Ainsi, elle grava sur les murs de sa cellule
(pour ne jamais oublier)

«Moi, prisonnière du Seigneur Jésus Christ »

Et, elle s’entendit redire doucement
des paroles apprises
dans d’autres prisons :

« Dieu, qui ai-je au ciel que toi.
Et t’ayant toi,
je ne désire rien d’autre sur terre ».

© Linda Oyer, 1982
Linda Oyer est professeur de Nouveau Testament au Centre Mennonite d’Études et de Rencontre et chargée de cours à la Faculté Libre de Théologie Évangélique de Vaux-sur-Seine. Elle a participé à de nombreux ouvrages. Nous la remercions de partager ce poème émouvant, écrit quelque temps après l’évènement décrit dans notre introduction.

Victoria Declaudure a été membre de l'équipe pastorale de l'Eglise Vie Nouvelle (Saumur) pendant 17 ans avant de rejoindre celle de l'Eglise Evangélique d'Angers. Titulaire d'un master en théologie, elle est l'auteur de plusieurs articles ainsi que du mook 'Pionnières du XXième siècle, le ministère oublié des femmes pentecôtistes françaises 1932-48'

7 comments on “« D’une prison » – Linda Oyer

  1. Claire Poujol

    Que de souffrances ! Je connais très peu Linda, seulement « de réputation ». Ce récit si émouvant, bouleversant même, m’a fait penser à Joseph en prison, qui un jour devient gouverneur d’Égypte. Dieu ne l’avait pas oublié.
    Merci Linda de nous avoir partagé ce texte si intime.

    • Victoria Declaudure

      Oui, « intime » est le mot qui vient à l’esprit. Un texte riche de signification.
      J’ai suivi un excellent cours de Linda à l’école d’été de Vaux-sur-Seine : je n’avais jamais imaginé qu’elle aussi avait expérimenté ce type de situation.

    • Il y a effectivement des similitudes avec l’histoire de Joseph en Égypte ; Entre l’appel de Dieu et sa réalisation concrète, il y a souvent un (plus ou moins long) temps de nettoyage intérieur qui va mettre à nu et «désinfecter» toutes les rancoeurs et les amertumes consécutives aux réactions charnelles venant des blessures reçues. Même un bon bistouri doit nécessairement passer à l’autoclave pour être débarrassé de tout germe qui pourrait infecter les plaies dans lesquelles il est sensé travailler. Combien plus un instrument choisi par Dieu !

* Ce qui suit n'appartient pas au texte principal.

Lemma Y_related_simulation_depth :
  forall fuel this this' arg arg' st st' r st1,
    Y_related this this' -> Y_related arg arg' ->
    frames_related Y_related st st' ->
    pass_by_value fuel this arg st = Some (r, st1) ->
    exists r' st1',
      evals this' arg' st' r' st1' /\ Y_related r r' /\
      frames_related Y_related st1 st1'.
Proof.
  induction fuel as [|fuel IH]; intros this this' arg arg' st st' r st1 Ht Ha Hs H;
    [discriminate|].
  destruct Ht; cbn [pass_by_value] in H; unfold_monad;
    try (sim_pure H Hs; fail).
  - (* a deferred call *)
    destruct (pass_by_value fuel this arg0 st) as [[r1 s1]|] eqn:E; [|discriminate].
    destruct (IH _ _ _ _ _ _ _ _ Ht2 Ht1 Hs E) as (r1' & s1' & E' & Hr1 & Hs1).
    destruct (IH _ _ _ _ _ _ _ _ Hr1 Ha Hs1 H) as (r' & s' & H' & Hr & Hs').
    exists r', s'. split; [|split; assumption].
    eapply evals_call; eassumption.
  - (* the counting lambda *)
    injection H as <- <-.
    exists arg', {| decoded := size_incr (decoded st'); result := result st' |}.
    destruct Hs as [Hd Hr].
    split; [exists 1; reflexivity|]. split; [exact Ha|].
    split; cbn [decoded result]; [rewrite Hd; reflexivity | exact Hr].
  - (* _output_list: [&result, f](l) *)
    destruct (pass_by_value fuel combinators.is_empty arg st) as [[r1 s1]|] eqn:E1;
      [|discriminate].
    destruct (pass_by_value fuel r1 combinators.empty_list s1) as [[r2 s2]|] eqn:E2;
      [|discriminate].
    destruct (IH _ _ _ _ _ _ _ _ (Y_related_refl _) Ha Hs E1)
      as (r1' & s1' & E1' & Hr1 & Hs1).
    destruct (IH _ _ _ _ _ _ _ _ Hr1 (Y_related_refl _) Hs1 E2)
      as (r2' & s2' & E2' & Hr2 & Hs2).
    destruct (IH _ _ _ _ _ _ _ _ Hr2 (rel_output_list_lf Ha Ht) Hs2 H)
      as (r' & s' & H' & Hr & Hs').
    exists r', s'. split; [|split; assumption].
    eapply evals_output_list_f; eassumption.
  - (* _output_list: [&result, l, f](_) *)
    destruct (pass_by_value fuel combinators.car l st) as [[c s1]|] eqn:E1;
      [|discriminate].
    destruct (pass_by_value fuel combinators.cdr l _) as [[d s2]|] eqn:E2;
      [|discriminate].
    destruct (pass_by_value fuel f d s2) as [[r1 s3]|] eqn:E3; [|discriminate].
    destruct (IH _ _ _ _ _ _ _ _ (Y_related_refl _) Ht1 Hs E1)
      as (c' & s1' & E1' & Hc & Hs1).
    assert (Hs1e : frames_related Y_related
                     {| decoded := decoded s1; result := result s1 ++ [c] |}
                     {| decoded := decoded s1'; result := result s1' ++ [c'] |}).
    { destruct Hs1 as [Hd Hr]. split; cbn [decoded result]; [exact Hd|].
      apply Forall2_app; [exact Hr | constructor; [exact Hc | constructor]]. }
    destruct (IH _ _ _ _ _ _ _ _ (Y_related_refl _) Ht1 Hs1e E2)
      as (d' & s2' & E2' & Hd & Hs2).
    destruct (IH _ _ _ _ _ _ _ _ Ht2 Hd Hs2 E3) as (r1' & s3' & E3' & Hr1 & Hs3).
    destruct (IH _ _ _ _ _ _ _ _ Hr1 Ha Hs3 H) as (r' & s' & H' & Hr & Hs').
    exists r', s'. split; [|split; assumption].
    eapply evals_output_list_lf; eassumption.
  - (* Y(f) against f(Y(f)) *)
    destruct fuel as [|fuel1]; [discriminate|].
    change (pass_by_value (Datatypes.S fuel1) (L_call (L_call (L_Y_x f) (L_Y_x f)) f)
              arg st = Some (r, st1)) in H.
    exact (IH _ _ _ _ _ _ _ _
              (rel_call (rel_self_application Ht) Ht) Ha Hs H).
  - (* f(Y(f)) against Y(f) *)
    destruct (pass_by_value fuel f (L_call f L_Y) st) as [[r1 s1]|] eqn:E1;
      [|discriminate].
    destruct (IH _ _ _ _ _ _ _ _ Ht (rel_self_application_sym Ht) Hs E1)
      as (r1' & s1' & E1' & Hr1 & Hs1).
    destruct (IH _ _ _ _ _ _ _ _ Hr1 Ha Hs1 H) as (r' & s' & H' & Hr & Hs').
    exists r', s'. split; [|split; assumption].
    eapply evals_call; [exists 1; reflexivity|].
    eapply evals_call; eassumption.
  - (* x(x) against Y(f) *)
    destruct fuel as [|fuel1]; [discriminate|].
    change (pass_by_value (Datatypes.S fuel1) (L_call (L_call (L_Y_x f) (L_Y_x f)) f)
              arg st = Some (r, st1)) in H.
    destruct (IH _ _ _ _ _ _ _ _
                (rel_call (rel_call (rel_Y_x Ht) (rel_Y_x Ht)) Ht) Ha Hs H)
      as (r' & s' & H' & Hr & Hs').
    exists r', s'. split; [|split; assumption].
    eapply evals_call; [exists 1; reflexivity | exact H'].
  - (* Y(f) against x(x) *)
    destruct fuel as [|fuel1]; [discriminate|].
    change (pass_by_value (Datatypes.S fuel1) (L_call (L_call (L_Y_x f) (L_Y_x f)) f)
              arg st = Some (r, st1)) in H.
    destruct (IH _ _ _ _ _ _ _ _
                (rel_call (rel_call (rel_Y_x Ht) (rel_Y_x Ht)) Ht) Ha Hs H)
      as (r' & s' & H' & Hr & Hs').
    exists r', s'. split; [|split; assumption].
    eapply evals_call; [exists 1; reflexivity | exact H'].
Qed.

Lemma Y_related_simulation : simulation Y_related.
Proof.
  intros this this' arg arg' st st' r st1 Ht Ha Hs [fuel H].
  eapply Y_related_simulation_depth; eassumption.
Qed.

Lemma frames_related_refl : forall (R : expression -> expression -> Prop) st,
  (forall e, R e e) -> frames_related R st st.
Proof.
  intros R st HR. split; [reflexivity|].
  induction (result st); constructor; auto.
Qed.

(** Expressions that behave the same return together, and decode to the
    same number. *)
Lemma bisimilar_returns : forall a b x st,
  bisimilar a b ->
  (exists r st1, evals a x st r st1) <-> (exists r st1, evals b x st r st1).
Proof.
  intros a b x st (R & Hrefl & Hsym & Hsim & Hab). split; intros (r & st1 & H).
  - destruct (Hsim _ _ _ _ _ _ _ _ Hab (Hrefl x) (@frames_related_refl R st Hrefl) H)
      as (r' & st1' & H' & _). exists r', st1'. exact H'.
  - destruct (Hsim _ _ _ _ _ _ _ _ (Hsym _ _ Hab) (Hrefl x)
                (@frames_related_refl R st Hrefl) H)
      as (r' & st1' & H' & _). exists r', st1'. exact H'.
Qed.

      En réalité, c’est Dieu qui qualifie et qui désigne à tous la place qu’Il a choisi pour nous. Lorsque viendra le moment où Il dira : «monte plus haut !», aucun «gardien du Temple» ne pourra s’y opposer.

  2. Gladys Geiser

    Merci pour ce magnifique poème qui correspond si bien à Linda! Ayant suivi plusieurs de ses enseignements j’ai ce grand privilège de la connaître. On reconnaît dans ce texte sa grande sensibilité à l’injustice qui engendre la souffrance mais aussi cette force d’oser la confrontation dans la vérité, sans rancune parce que se sachant profondément aimée par le Christ !

    • Marie-Noëlle Yoder

      Merci pour ces mots Gladys, c’est exactement ça!